# Advice on finding the right puppy class



## Chantald (Jul 23, 2013)

My Thor is going on 5 months now and we have been doing loads of training at home. One area where he is lacking though is socialization around other dogs and being able to focus. 

I would love to join a puppy obedience class mainly for that purpose, but there is one main issue. 

I live near Quebec City, which is French Canada. While I speak enough French to get by, all of our pups training has been in English since my hubby doesn't speak a word of French and we speak English in the home. 

We have yet to be able to find anyone who can work with us in English, and I really would like my hubby to be involved if we took a class.
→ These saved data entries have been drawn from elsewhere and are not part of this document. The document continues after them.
(* ===== verification/Making.v ===== *)
(** * What goroutines do to the tunnel table

    Which of them leave the table of Tunnels.v alone, what a call of [Tunnel] and the
    acceptance of a tunnel do to it, step by step, and where in this each of them
    is. *)

From Stdlib Require Import ZArith Lia Strings.Byte Strings.String.
From stdpp Require Import base gmap strings list relations.
From S2P Require Import Prelude Threads Bufio Wire Packets Receiver Tunnel Limits Quota.
From S2P Require Import Topic Requests Tunnels Connection Events Service Safety System Footprint.

Open Scope Z_scope.

Section making.
Context `{GoRuntime} {Q : Type} `{Queue slice Q} {P : Type -> Type} `{ThreadPool P} {TH : Type}.
Local Abbreviation Connection := (Connection Q P TH).
Local Abbreviation code := (prog Connection cwake).
Local Abbreviation origin := (origin (TH := TH)).
Local Abbreviation sys := (sys (Q := Q) (P := P) (TH := TH)).
Implicit Types (c : Connection) (s : tuns (Q := Q)).

(** ** What everybody may do to the table *)

(** No tunnel is made, none is put into the table, and what happens are critical
    sections of Tunnels.v that concern no tunnel under construction. *)
Record calm s s' : Prop := {
  ca_idx : tunIdx s' = tunIdx s;
  ca_live : forall id, is_live id s' = true -> is_live id s = true;
  ca_run : forall p g, reach tun_step (TSys s p g) (TSys s' p g)
}.

(** ... and no tunnel is handed to the service. *)
Definition mild c c' : Prop := calm (c_tuns c) (c_tuns c') /\ same PGiven c c'.

#[export] Instance calm_preorder : PreOrder calm.
Proof.
  split; [by split; [done|done|constructor]|]. intros s1 s2 s3 [] []. split; [congruence|auto|].
  intros p g. by eapply reach_trans.
Qed.

#[export] Instance mild_preorder : PreOrder mild.
Proof. split; [by split|]. intros c1 c2 c3 [H12 G12] [H23 G23]. split; [by etrans|]. by etrans. Qed.

Lemma touches_mild ps c c' : PTuns ∉ ps -> PGiven ∉ ps -> touches ps c c' -> mild c c'.
Proof.
  intros Hp Hg Ht. pose proof (touches_same _ _ _ _ Ht Hp) as E. simpl in E.
  split; [by rewrite E|]. by apply (touches_same _ _ _ _ Ht Hg).
Qed.

Lemma within_mild ps {A} (p : code A) : PTuns ∉ ps -> PGiven ∉ ps -> always (touches ps) p -> always mild p.
Proof. intros Hp Hg. apply always_mono. intros c c'. by apply touches_mild. Qed.

Lemma mild_stays {A} (m : M Connection A) c : (forall ps, stays ps m) -> mild c (snd (m c)).
Proof. intros Hm. by apply (touches_mild []); [not_in..|apply Hm]. Qed.

(** *** Critical sections *)

Lemma calm_step s s' : tunIdx s' = tunIdx s -> (forall id, is_live id s' = true -> is_live id s = true) ->
  (forall p g, tun_step (TSys s p g) (TSys s' p g)) -> calm s s'.
Proof. intros Hi Hl Hs. split; [done|done|]. intros p g. apply reach_one, Hs. Qed.

Lemma upd_tunnel_live {A} id (m : M (Tunnel Q) A) s : tunLive (snd (upd_tunnel id m s)) = tunLive s /\
  tunIdx (snd (upd_tunnel id m s)) = tunIdx s.
Proof. unfold upd_tunnel. destruct (tunnels s !! id) as [t|]; [|done]. by destruct (m t). Qed.

Lemma calm_upd {A} id (m : M (Tunnel Q) A) s : keeps_term m -> calm s (snd (upd_tunnel id m s)).
Proof.
  intros Hm. destruct (upd_tunnel_live id m s) as [El Ei]. apply calm_step; [done| |].
  - intros i. unfold is_live. by rewrite El.
  - intros p g. by eapply ts_use, surjective_pairing.
Qed.

Lemma calm_wait id s : calm s (snd (tun_wait id s)).
Proof. apply calm_step; [done|done|]. intros p g. by eapply ts_wait, surjective_pairing. Qed.

Lemma calm_unwait id s : calm s (snd (tun_unwait id s)).
Proof. apply calm_step; [done|done|]. intros p g. by eapply ts_unwait, surjective_pairing. Qed.

Lemma calm_sendInit id b s : calm s (snd (tun_sendInit id b s)).
Proof.
  apply calm_step; [by unfold tun_sendInit; case_decide..|]. intros p g. by eapply ts_handover, surjective_pairing.
Qed.

Lemma calm_lookup id n s : calm s (snd (tun_lookupResult id n s)).
Proof.
  unfold tun_lookupResult. rewrite bind_eq. cbn [gets]. destruct (is_live id s); [|done]. by apply calm_upd, keeps_initResult.
Qed.

Lemma calm_allow id n s : calm s (snd (tun_handleAllowance id n s)).
Proof.
  unfold tun_handleAllowance. rewrite bind_eq. cbn [gets]. destruct (is_live id s); [|done]. by apply calm_upd, keeps_allowance.
Qed.

Lemma calm_tunnelClose id r s : calm s (snd (tun_handleTunnelClose id r s)).
Proof.
  assert (tunIdx (snd (tun_handleTunnelClose id r s)) = tunIdx s /\
    forall i, is_live i (snd (tun_handleTunnelClose id r s)) = true -> is_live i s = true) as [Hi Hl].
  { unfold tun_handleTunnelClose. rewrite bind_eq. cbn [gets]. destruct (is_live id s); [|done].
    rewrite bind_eq. destruct (upd_tunnel_live id (tun_handleClose r) s) as [El Ei].
    destruct (upd_tunnel id (tun_handleClose r) s) as [[[]|?|?| |] s1]; simpl in El, Ei;
      (split; [done|]); intros i; try (cbn [snd]; unfold is_live; rewrite El; done).
    rewrite is_live_remove. intros [Hl _]%andb_true_iff. revert Hl. unfold is_live. by rewrite El. }
  apply calm_step; [done|done|]. intros p g. by eapply ts_close, surjective_pairing.
Qed.

Lemma close_each_live ids s : tunLive (snd (close_each ids s)) = tunLive s /\ tunIdx (snd (close_each ids s)) = tunIdx s.
Proof.
  revert s. induction ids as [|id ids IH]; intros s; [done|]. cbn [close_each]. rewrite bind_eq.
  destruct (upd_tunnel_live id (tun_handleClose (str "connection dropped")) s) as [El Ei].
  destruct (upd_tunnel id _ s) as [[[]|?|?| |] s1]; simpl in El, Ei; try done.
  destruct (IH s1) as [-> ->]. done.
Qed.

Lemma calm_closeAll s : calm s (snd (tun_closeAll s)).
Proof.
  assert (tunIdx (snd (tun_closeAll s)) = tunIdx s /\ forall i, is_live i (snd (tun_closeAll s)) = true -> is_live i s = true) as [Hi Hl].
  { unfold tun_closeAll. rewrite bind_eq. cbn [gets]. rewrite bind_eq.
    destruct (close_each_live (elements (default ∅ (tunLive s))) s) as [El Ei].
    destruct (close_each _ s) as [[[]|?|?| |] s1]; simpl in El, Ei; (split; [done|]); intros i; unfold is_live; simpl; rewrite ?El; done. }
  apply calm_step; [done|done|]. intros p g. by eapply ts_drop, surjective_pairing.
Qed.

Lemma mild_tuns {A} (m : M tuns A) : (forall s, calm s (snd (m s))) -> forall c, mild c (snd (on_tuns m c)).
Proof. intros Hm c. unfold on_tuns. rewrite lift_eq. split; [apply Hm|by intros id]. Qed.

(** *** Code on a tunnel *)

(** What leaves some aspect of the tunnel alone, one that allowances do not change. *)
Section blind.
Context {X : Type} (view : Tunnel Q -> X) (Hatoi : forall n b t, view (set_atoi n b t) = view t).

Definition unseen (x x' : tstate Q) : Prop := view (ts_tun x') = view (ts_tun x).
Definition blind {A} (m : M (tstate Q) A) : Prop := forall x, unseen x (snd (m x)).

#[export] Instance unseen_preorder : PreOrder unseen.
Proof. split; [by intros x|]. unfold unseen. intros x1 x2 x3. congruence. Qed.

Lemma blind_bind {A B} (m : M (tstate Q) A) (k : A -> M (tstate Q) B) : blind m -> (forall a, blind (k a)) -> blind (x ← m; k x).
Proof.
  intros Hm Hk x. rewrite bind_eq. specialize (Hm x). destruct (m x) as [[a|?|?| |] x']; try done.
  etrans; [exact Hm|apply Hk].
Qed.
Lemma blind_link {A} (m : M link A) : blind (on_link m).
Proof. intros x. unfold on_link. by destruct (m (ts_link x)). Qed.
Lemma blind_tun {A} (m : M (Tunnel Q) A) : (forall t, view (snd (m t)) = view t) -> blind (on_tun m).
Proof. intros Hm [t l g]. unfold on_tun, unseen. cbn [ts_tun]. specialize (Hm t). by destruct (m t). Qed.
Lemma blind_gets {A} (f : tstate Q -> A) : blind (gets f).
Proof. by intros x. Qed.
Lemma blind_fail {A} e : blind (fail (A := A) e).
Proof. by intros x. Qed.
Lemma blind_block {A} : blind (block (A := A)).
Proof. by intros x. Qed.
Lemma blind_term : blind (on_tun recv_tunTerm).
Proof. by apply blind_tun. Qed.
Lemma blind_atoi : blind (on_tun recv_atoiSign).
Proof. apply blind_tun. intros t. unfold recv_atoiSign. destruct (t_atoiSign t); [apply Hatoi|done]. Qed.
Lemma blind_drain n : blind (on_tun (drainAllowance n)).
Proof. apply blind_tun. intros t. unfold drainAllowance. destruct (n <=? t_atoiSpace t); apply Hatoi. Qed.

Lemma blind_atomic {A} (m : M (tstate Q) A) : blind m -> always unseen (atomic (W := wake) m).
Proof. done. Qed.
Lemma blind_select {A} (alt : wake -> M (tstate Q) A) : (forall w, blind (alt w)) -> always unseen (select alt).
Proof. intros Ha. apply always_select. intros w x. apply Ha. Qed.
End blind.

Create HintDb blind.
Hint Extern 1 (always _ (Ret _)) => exact I : blind.
Hint Extern 1 (always _ (crash _)) => exact I : blind.
Hint Extern 1 (always _ yield) => exact I : blind.
Hint Extern 1 (always _ (mret _)) => exact I : blind.
Hint Resolve blind_link blind_gets blind_fail blind_block blind_term blind_atoi blind_drain : blind.

Ltac blind :=
  repeat (intros; first
    [ apply always_bind | apply blind_atomic | apply blind_select | apply blind_bind | solve [eauto with blind]
    | match goal with |- context [match ?x with _ => _ end] => destruct x end ]).

(** *** Calls on a tunnel *)

Section calls.
Context {X : Type} (view : Tunnel Q -> X) (Hatoi : forall n b t, view (set_atoi n b t) = view t).

Lemma sendChunk_blind fuel chunk n d : always (unseen view) (sendChunk fuel chunk n d : prog (tstate Q) wake unit).
Proof. induction fuel as [|fuel IH]; cbn [sendChunk]; [done|]. unfold sendChunk_select. blind. Qed.

Hint Resolve sendChunk_blind : blind.

Lemma Send_blind turns m t : always (unseen view) (Send turns m t : prog (tstate Q) wake unit).
Proof.
  unfold Send. case_decide; [done|]. generalize (negb (t =? 0)). intros d. generalize (S (length (sbytes m))), 0.
  intros fuel. induction fuel as [|fuel IH]; intros pos; cbn [Send_loop]; [done|]. cbv zeta. blind.
Qed.

Lemma Close_blind : always (unseen view) (tun_Close : prog (tstate Q) wake (option error)).
Proof. unfold tun_Close. blind. Qed.
End calls.

(** A receiver changes the messages, but does not close the tunnel either. *)
Lemma fetch_blind : blind t_term fetchMessage.
Proof.
  intros x. unfold fetchMessage. destruct (queue_Empty _); [done|]. simpl. by destruct (queue_Pop _) as [[m q]|].
Qed.
Lemma itoa_blind : blind t_term (on_tun recv_itoaSign).
Proof. apply blind_tun. intros t. unfold recv_itoaSign. by destruct (t_itoaSign t). Qed.

Hint Resolve fetch_blind itoa_blind : blind.

Lemma Recv_blind t : always (unseen t_term) (Recv t : prog (tstate Q) wake slice).
Proof. unfold Recv, Recv_wait, Recv_select, crash. blind. Qed.

Lemma mild_tunnel {A} id (m : M (tstate Q) A) : blind t_term m -> forall c, mild c (snd (on_tunnel id m c)).
Proof.
  intros Hm c. unfold on_tunnel. destruct (tunnels (c_tuns c) !! id) as [t|] eqn:Et; [|done].
  pose proof (Hm (TS t (c_link c) [])) as E. unfold unseen in E. destruct (m _) as [o x]. simpl in E.
  split; [|by intros i]. apply calm_step; [done|done|]. intros p g.
  apply (ts_use _ (λ u, (Ok tt, if bool_decide (t_term u = t_term t) then ts_tun x else u)) _ _ id p g (Ok tt)).
  - intros u. simpl. case_bool_decide; congruence.
  - rewrite (upd_tunnel_eq _ _ _ t) by done. simpl. by rewrite bool_decide_eq_true_2.
Qed.

(** On the connection it leaves the table alone. *)
Lemma tunnel_call_mild {A} id (p : prog (tstate Q) wake A) : always (unseen t_term) p -> always mild (tunnel_call id p).
Proof.
  unfold tunnel_call. induction p as [o|C m k IH|k IH|C alt k IH]; simpl; [done| |done|].
  - intros [Hm Hk]. split; [by apply mild_tunnel|auto].
  - intros [Ha Hk]. split; [|auto]. intros w. destruct (tunnel_case w) as [w'|]; [|done]. apply mild_tunnel. intros x. apply Ha.
Qed.

(** *** The receiver *)

Lemma transfer_blind n d : blind t_term (handleTransfer n d).
Proof.
  assert (forall n, blind t_term (go_sendTunnelAllowance (Q := Q) n)) as Hgo by (by intros k x).
  assert (forall {A} (a : A), blind t_term (mret a)) as Hret by (by intros A a x).
  assert (forall {A} y, blind t_term (panic (A := A) y)) as Hpanic by (by intros A y x).
  unfold handleTransfer. blind; try (by apply blind_tun); auto.
Qed.

Lemma receive_mild p : always mild (receive p : code unit).
Proof.
  assert (forall i n, always mild (receive_result i n : code unit)) as Hres.
  { intros i n. unfold receive_result. apply always_bind; [apply always_atomic, mild_tuns, calm_lookup|intros b].
    apply always_select. intros _. apply mild_tuns. intros s. apply calm_sendInit. }
  destruct p; try (eapply within_mild; [| |apply receive_within]; not_in); cbn [receive]; try apply Hres; apply always_atomic.
  - apply mild_tuns. intros s. apply calm_allow.
  - intros c. cbn [deliver handleTunnelTransfer conn_handlers]. unfold conn_handleTunnelTransfer. rewrite bind_eq. cbn [gets].
    destruct (is_live _ _); [apply mild_tunnel, transfer_blind|done].
Qed.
Should I just do a French class on my own and just transfer commands into English when working with Thor? 

Ugh, French Canada....


Sent from Petguide.com Free App


----------



## Cassidy's Mom (Mar 30, 2003)

You should be able to use any commands you like, regardless of the language that the class is taught in. I've been training my dogs for over 25 years, and often I'll be in a class that uses a command that's different than what I've been using. If questioned, I simply say "we use ______ instead", but it's usually not an issue.


----------



## Chantald (Jul 23, 2013)

Okay great! I just don't want to get him all confused. 

I also wonder how to get my hubby actively involved in the process as he speaks little to no French. Would you recommend that he come and I translate, or should I just teach him the techniques afterwards once at home? I feel like observing would be good for him, but I also worry that if I translated as we went, we'd be a distraction to the rest of the class. Any thoughts?


Sent from Petguide.com Free App


----------



## Harbud (Aug 27, 2013)

I agree. Although it may be difficult for your husband to understand the instruction, you should be able to handle the translation for him. As for the commands.... At my training hall some use English others are Fin, French and some German. The trainer is flexible and everything works out great!


Sent from Petguide.com Free App


----------



## Harbud (Aug 27, 2013)

For some reason my page didn't refresh. Just saw the last post regarding your husband's involvement. Where I train translating as you went would not be a problem at all but they also do things differently than traditional halls. I think you would need to choose your trainer first and then see what they think depending on their class format.


Sent from Petguide.com Free App


----------



## Chantald (Jul 23, 2013)

Okay! This makes me feel much more comfortable about this plan. Thank you so much for the feedback. 

I'll make a point of mentioning our situation as I call around about classes so that at least they aware and can find the right trainer for us. 

I love Quebec, but the language barrier can be tough at times! I have to be the translator for everything, and my french is rusty as I haven't used it much since high school. You should have seen us trying to buy a new truck! At least the military is putting him through a French class, he now knows how to ask where the bathroom is 


Sent from Petguide.com Free App


----------



## Cassidy's Mom (Mar 30, 2003)

I'd encourage your husband to come along if you think he'd be interested. Whether or not you translate as you go, he should be able to observe what you're doing, and then you can explain it in further detail later. 

My husband is not particularly interested in helping train, and he's only come to classes occasionally to take pictures, so I guess it really depends on your husband's interest level in the process. If he wants to help, that's great - involve him in daily practice between classes if it's too difficult to have him try and participate during class due to the language barrier.


----------



## marshies (May 18, 2011)

I think coming along is good. There's always an increased risk of teaching something wrong if you're also watching it for the first time. Also, I felt like I couldn't retain everything we were doing in class the first time around since I was new to dog ownership, so 2 sets of eyes is always better than one!


----------



## Chantald (Jul 23, 2013)

That's really how I felt too, and I want him to be involved so that we can both be consistent in our training. I do think that's one thing were also missing is the consistency piece. 

I find it hard at times to keep my hubby on the same page as me. Cassidy's mom, as someone who's spouse isn't as interested in training, how do you maintain consistency with your spouse in training approaches?

I've been doing loads of research since we brought our little guy home, and I feel like a lot of the time I have to get on my hubby's case about how things should be done since he approaches things incredibly differently than I would.


Sent from Petguide.com Free App


----------